DATA TO USE START
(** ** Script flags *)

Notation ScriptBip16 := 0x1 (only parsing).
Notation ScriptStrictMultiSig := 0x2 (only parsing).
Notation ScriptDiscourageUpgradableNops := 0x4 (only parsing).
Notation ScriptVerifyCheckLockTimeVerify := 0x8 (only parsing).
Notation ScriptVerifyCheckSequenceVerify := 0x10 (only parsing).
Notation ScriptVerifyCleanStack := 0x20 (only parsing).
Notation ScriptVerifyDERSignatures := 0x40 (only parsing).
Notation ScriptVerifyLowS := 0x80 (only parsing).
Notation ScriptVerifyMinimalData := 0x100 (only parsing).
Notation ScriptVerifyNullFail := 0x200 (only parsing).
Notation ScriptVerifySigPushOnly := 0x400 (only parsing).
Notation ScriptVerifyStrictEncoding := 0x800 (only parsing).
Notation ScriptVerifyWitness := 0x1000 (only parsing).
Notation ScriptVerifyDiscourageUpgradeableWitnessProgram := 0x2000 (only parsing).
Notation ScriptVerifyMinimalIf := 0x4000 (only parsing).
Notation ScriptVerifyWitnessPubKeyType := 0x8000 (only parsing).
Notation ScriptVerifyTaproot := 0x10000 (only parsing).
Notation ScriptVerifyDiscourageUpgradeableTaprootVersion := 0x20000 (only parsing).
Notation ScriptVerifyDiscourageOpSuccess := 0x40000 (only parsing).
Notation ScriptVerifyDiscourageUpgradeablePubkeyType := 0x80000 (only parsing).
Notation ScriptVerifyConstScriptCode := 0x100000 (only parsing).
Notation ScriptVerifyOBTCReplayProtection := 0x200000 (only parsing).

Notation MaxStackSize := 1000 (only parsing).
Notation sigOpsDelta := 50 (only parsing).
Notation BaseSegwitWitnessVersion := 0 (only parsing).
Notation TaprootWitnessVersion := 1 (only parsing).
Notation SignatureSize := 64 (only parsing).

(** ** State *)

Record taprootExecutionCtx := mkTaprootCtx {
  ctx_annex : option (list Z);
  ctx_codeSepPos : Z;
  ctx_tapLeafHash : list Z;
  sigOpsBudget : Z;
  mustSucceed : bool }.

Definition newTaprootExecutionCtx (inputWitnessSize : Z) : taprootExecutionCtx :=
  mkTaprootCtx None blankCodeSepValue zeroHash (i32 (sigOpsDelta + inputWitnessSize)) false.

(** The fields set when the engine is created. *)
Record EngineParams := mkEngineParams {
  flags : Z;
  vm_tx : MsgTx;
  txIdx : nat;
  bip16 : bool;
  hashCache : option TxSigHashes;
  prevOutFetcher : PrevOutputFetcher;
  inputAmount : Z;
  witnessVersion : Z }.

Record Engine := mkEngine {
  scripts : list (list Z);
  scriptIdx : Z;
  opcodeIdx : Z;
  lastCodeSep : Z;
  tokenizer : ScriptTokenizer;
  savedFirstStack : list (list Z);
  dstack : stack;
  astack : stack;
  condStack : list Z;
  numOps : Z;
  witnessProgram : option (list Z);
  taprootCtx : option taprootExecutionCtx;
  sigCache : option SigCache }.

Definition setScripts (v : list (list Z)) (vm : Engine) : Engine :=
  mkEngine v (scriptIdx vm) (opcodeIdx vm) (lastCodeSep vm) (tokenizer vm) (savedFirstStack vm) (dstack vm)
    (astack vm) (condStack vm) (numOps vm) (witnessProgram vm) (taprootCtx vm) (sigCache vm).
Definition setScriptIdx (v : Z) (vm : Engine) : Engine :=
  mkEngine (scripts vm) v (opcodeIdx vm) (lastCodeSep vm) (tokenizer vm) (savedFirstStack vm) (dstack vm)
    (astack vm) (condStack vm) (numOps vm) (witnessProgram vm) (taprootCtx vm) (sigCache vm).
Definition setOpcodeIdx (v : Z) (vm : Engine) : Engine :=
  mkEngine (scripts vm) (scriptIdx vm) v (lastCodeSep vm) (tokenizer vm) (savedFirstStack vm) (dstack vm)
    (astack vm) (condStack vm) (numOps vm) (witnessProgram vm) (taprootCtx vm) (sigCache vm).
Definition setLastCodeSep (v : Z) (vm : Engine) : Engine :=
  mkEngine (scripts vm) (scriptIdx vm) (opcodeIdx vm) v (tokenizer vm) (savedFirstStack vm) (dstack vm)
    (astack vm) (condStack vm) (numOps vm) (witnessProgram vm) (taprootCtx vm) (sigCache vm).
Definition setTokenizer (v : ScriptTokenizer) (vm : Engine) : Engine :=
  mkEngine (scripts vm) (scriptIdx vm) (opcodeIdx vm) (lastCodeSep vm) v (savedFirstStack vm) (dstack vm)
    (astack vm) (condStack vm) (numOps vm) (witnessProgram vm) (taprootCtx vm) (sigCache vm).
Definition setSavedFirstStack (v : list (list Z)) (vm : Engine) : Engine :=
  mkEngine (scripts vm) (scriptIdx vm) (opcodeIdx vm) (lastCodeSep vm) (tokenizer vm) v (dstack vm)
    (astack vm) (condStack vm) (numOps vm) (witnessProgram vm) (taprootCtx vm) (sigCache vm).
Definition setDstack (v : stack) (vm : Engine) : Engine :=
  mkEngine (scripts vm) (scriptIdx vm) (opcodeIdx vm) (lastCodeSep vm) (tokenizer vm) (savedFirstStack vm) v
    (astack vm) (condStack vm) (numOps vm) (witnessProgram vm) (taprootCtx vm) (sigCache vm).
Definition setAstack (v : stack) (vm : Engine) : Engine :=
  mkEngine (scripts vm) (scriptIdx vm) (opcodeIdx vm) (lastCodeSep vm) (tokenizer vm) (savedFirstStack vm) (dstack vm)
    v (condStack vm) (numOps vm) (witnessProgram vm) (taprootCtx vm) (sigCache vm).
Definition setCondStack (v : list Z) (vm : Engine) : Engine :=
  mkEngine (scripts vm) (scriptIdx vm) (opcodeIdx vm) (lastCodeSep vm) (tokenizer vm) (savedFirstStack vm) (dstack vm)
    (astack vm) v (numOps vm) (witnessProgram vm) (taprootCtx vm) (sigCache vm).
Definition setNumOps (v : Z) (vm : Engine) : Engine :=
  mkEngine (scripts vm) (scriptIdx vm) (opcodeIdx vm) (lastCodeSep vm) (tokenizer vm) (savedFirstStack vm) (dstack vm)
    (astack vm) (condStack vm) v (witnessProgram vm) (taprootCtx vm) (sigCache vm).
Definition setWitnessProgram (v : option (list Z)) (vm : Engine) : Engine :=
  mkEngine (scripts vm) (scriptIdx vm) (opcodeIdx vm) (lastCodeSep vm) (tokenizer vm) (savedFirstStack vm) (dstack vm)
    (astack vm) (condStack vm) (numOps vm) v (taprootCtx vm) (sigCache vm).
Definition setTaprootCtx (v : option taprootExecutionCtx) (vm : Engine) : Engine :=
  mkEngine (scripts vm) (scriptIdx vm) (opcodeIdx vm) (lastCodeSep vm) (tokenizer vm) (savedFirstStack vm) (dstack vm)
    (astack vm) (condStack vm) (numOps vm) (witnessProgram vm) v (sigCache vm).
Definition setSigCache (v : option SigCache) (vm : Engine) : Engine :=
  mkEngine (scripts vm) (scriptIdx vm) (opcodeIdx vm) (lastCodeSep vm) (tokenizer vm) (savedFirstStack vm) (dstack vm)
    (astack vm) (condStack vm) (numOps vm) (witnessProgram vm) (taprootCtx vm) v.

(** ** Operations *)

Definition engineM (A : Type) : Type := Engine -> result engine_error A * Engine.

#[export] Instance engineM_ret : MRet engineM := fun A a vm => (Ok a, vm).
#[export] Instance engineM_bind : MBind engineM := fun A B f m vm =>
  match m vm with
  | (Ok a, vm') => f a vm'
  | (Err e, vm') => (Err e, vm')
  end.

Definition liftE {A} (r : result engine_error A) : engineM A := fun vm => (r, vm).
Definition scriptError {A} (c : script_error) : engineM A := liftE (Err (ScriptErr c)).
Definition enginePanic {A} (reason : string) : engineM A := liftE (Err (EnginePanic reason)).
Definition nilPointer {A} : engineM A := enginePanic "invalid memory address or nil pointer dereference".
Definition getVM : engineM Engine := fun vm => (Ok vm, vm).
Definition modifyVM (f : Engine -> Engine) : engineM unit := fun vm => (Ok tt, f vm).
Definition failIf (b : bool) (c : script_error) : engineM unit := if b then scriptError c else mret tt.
DATA TO USE END
Starting at the line that contains "Notation sigOpsDelta := 50 (only parsing)." and stopping after the line that contains "ctx_annex : option (list Z);", write out every line exactly as it appears above, and no other line.

Notation sigOpsDelta := 50 (only parsing).
Notation BaseSegwitWitnessVersion := 0 (only parsing).
Notation TaprootWitnessVersion := 1 (only parsing).
Notation SignatureSize := 64 (only parsing).

(** ** State *)

Record taprootExecutionCtx := mkTaprootCtx {
  ctx_annex : option (list Z);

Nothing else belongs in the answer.